• _What is needed_:
Quote the entries below from the line with "vw_hook_user : SafeAuthUser;" through the line with "Definition TENANT_PLANE_MESSAGE : string", both ends included, and only those lines.

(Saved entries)
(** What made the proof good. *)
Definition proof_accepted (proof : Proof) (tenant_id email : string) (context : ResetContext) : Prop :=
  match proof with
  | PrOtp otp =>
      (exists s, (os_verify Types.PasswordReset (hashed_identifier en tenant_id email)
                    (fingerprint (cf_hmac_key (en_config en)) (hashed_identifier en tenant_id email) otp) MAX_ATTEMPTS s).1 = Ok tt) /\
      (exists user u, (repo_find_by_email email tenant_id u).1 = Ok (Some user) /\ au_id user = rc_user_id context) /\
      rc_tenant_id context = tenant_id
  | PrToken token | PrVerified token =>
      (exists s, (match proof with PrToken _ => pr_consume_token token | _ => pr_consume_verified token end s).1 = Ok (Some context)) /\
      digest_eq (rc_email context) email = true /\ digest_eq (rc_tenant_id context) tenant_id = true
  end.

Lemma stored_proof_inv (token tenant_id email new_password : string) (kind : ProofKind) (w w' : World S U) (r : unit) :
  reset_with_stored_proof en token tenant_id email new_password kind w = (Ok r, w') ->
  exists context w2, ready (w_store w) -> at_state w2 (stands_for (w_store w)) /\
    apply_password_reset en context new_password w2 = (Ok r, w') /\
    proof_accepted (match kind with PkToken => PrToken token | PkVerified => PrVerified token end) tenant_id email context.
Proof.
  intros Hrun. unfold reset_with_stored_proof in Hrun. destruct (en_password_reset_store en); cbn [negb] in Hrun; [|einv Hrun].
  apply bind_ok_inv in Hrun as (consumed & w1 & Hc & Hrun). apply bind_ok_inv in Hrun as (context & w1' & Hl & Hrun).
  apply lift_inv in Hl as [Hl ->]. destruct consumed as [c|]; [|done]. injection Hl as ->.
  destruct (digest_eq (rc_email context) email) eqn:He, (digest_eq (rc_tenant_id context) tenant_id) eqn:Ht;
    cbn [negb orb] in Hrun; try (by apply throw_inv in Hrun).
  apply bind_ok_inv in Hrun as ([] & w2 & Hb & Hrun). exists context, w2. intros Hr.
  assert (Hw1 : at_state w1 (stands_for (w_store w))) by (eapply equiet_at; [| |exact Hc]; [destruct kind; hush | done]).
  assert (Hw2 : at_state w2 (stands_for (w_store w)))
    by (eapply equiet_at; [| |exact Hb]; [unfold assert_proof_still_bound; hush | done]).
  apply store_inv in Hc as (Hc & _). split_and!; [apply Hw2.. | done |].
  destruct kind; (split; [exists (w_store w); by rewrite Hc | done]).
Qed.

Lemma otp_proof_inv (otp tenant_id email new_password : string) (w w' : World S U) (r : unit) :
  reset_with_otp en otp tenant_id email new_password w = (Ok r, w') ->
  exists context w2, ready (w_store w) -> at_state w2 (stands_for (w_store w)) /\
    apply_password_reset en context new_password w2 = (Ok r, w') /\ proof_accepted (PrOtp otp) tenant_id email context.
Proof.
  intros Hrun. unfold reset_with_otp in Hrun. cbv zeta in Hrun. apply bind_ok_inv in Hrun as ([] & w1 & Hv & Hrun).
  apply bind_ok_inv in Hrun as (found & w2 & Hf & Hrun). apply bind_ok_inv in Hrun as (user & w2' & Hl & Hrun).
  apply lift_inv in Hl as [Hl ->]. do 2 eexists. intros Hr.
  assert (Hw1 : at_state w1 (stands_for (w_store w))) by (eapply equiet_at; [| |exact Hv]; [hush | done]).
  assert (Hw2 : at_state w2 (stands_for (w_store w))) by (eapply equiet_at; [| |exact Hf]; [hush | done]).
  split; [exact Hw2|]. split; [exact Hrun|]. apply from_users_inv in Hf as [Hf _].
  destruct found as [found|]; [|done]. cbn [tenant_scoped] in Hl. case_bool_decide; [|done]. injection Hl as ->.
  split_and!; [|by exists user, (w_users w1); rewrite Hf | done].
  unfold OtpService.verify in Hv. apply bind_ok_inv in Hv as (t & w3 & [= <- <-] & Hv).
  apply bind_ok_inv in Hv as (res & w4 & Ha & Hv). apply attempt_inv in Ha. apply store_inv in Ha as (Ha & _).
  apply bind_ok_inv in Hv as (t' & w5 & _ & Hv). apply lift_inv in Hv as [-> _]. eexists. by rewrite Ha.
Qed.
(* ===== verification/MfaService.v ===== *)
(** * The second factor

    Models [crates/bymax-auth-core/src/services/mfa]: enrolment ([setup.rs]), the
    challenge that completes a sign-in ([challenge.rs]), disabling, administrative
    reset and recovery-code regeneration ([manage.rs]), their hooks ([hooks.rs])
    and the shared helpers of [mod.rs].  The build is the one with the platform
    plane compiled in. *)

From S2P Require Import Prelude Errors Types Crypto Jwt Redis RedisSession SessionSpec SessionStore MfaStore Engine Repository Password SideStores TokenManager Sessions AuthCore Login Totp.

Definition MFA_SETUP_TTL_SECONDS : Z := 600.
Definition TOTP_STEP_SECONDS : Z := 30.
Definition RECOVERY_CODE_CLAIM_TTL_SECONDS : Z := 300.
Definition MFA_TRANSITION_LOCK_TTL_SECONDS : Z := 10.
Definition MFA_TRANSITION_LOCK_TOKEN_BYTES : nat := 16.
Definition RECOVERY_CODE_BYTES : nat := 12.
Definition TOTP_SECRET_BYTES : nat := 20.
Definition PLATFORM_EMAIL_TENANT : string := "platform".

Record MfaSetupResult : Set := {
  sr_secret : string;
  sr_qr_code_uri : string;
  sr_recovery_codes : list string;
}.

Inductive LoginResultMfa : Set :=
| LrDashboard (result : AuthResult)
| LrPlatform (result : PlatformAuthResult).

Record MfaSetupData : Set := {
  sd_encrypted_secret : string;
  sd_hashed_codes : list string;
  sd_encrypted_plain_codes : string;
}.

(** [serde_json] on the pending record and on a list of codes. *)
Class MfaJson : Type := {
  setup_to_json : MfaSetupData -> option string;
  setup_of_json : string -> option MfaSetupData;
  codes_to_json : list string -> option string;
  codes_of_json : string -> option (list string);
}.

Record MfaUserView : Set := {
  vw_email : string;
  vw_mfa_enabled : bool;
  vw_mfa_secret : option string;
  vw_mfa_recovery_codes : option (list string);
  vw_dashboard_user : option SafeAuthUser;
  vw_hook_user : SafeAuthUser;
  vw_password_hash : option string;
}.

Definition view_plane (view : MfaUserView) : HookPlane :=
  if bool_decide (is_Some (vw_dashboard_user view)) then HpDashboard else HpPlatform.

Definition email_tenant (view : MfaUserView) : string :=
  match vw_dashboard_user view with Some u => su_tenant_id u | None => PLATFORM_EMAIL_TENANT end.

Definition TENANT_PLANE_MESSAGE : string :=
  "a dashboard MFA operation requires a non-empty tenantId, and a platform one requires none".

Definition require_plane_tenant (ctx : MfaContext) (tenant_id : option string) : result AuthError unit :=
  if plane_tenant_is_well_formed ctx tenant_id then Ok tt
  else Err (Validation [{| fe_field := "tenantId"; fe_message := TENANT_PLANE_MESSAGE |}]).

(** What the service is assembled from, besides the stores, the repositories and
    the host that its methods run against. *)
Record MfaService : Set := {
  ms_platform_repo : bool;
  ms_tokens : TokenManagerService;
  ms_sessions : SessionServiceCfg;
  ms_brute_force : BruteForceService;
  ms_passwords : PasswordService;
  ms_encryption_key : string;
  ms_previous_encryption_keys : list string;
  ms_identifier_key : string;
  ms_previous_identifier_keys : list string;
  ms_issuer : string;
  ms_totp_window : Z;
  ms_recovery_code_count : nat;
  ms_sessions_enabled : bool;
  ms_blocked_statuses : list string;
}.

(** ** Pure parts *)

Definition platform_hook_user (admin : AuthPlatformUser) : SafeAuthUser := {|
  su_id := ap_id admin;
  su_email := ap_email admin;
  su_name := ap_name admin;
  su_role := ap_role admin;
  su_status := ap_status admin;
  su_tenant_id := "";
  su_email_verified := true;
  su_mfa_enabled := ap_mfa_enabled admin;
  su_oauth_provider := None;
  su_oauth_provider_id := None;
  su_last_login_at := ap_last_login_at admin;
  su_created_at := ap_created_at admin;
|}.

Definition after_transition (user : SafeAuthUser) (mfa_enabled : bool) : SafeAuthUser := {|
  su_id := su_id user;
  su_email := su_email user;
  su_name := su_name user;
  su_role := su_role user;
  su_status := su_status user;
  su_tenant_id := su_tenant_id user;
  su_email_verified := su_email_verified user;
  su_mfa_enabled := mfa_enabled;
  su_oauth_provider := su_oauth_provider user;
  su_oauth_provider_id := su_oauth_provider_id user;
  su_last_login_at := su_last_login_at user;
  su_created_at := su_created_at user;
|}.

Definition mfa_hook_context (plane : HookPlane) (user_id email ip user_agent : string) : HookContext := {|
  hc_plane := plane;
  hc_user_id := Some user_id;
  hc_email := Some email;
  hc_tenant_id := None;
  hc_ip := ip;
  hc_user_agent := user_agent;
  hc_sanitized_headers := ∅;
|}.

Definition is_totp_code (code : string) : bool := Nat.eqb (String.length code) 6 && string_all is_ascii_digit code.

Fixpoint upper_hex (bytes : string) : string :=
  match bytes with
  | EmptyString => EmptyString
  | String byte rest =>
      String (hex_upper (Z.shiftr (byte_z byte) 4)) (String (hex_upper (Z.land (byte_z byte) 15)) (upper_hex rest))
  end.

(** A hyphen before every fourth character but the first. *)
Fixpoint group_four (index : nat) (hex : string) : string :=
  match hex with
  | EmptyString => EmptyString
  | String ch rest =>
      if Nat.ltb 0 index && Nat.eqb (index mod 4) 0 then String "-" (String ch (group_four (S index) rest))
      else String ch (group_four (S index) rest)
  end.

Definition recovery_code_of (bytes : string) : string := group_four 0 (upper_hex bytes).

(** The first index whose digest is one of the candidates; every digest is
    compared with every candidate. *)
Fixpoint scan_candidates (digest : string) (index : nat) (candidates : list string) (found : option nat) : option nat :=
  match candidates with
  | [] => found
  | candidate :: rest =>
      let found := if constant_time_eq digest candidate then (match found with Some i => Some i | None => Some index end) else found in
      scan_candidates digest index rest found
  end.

• _Exercise result_:
  vw_hook_user : SafeAuthUser;
  vw_password_hash : option string;
}.

Definition view_plane (view : MfaUserView) : HookPlane :=
  if bool_decide (is_Some (vw_dashboard_user view)) then HpDashboard else HpPlatform.

Definition email_tenant (view : MfaUserView) : string :=
  match vw_dashboard_user view with Some u => su_tenant_id u | None => PLATFORM_EMAIL_TENANT end.

Definition TENANT_PLANE_MESSAGE : string :=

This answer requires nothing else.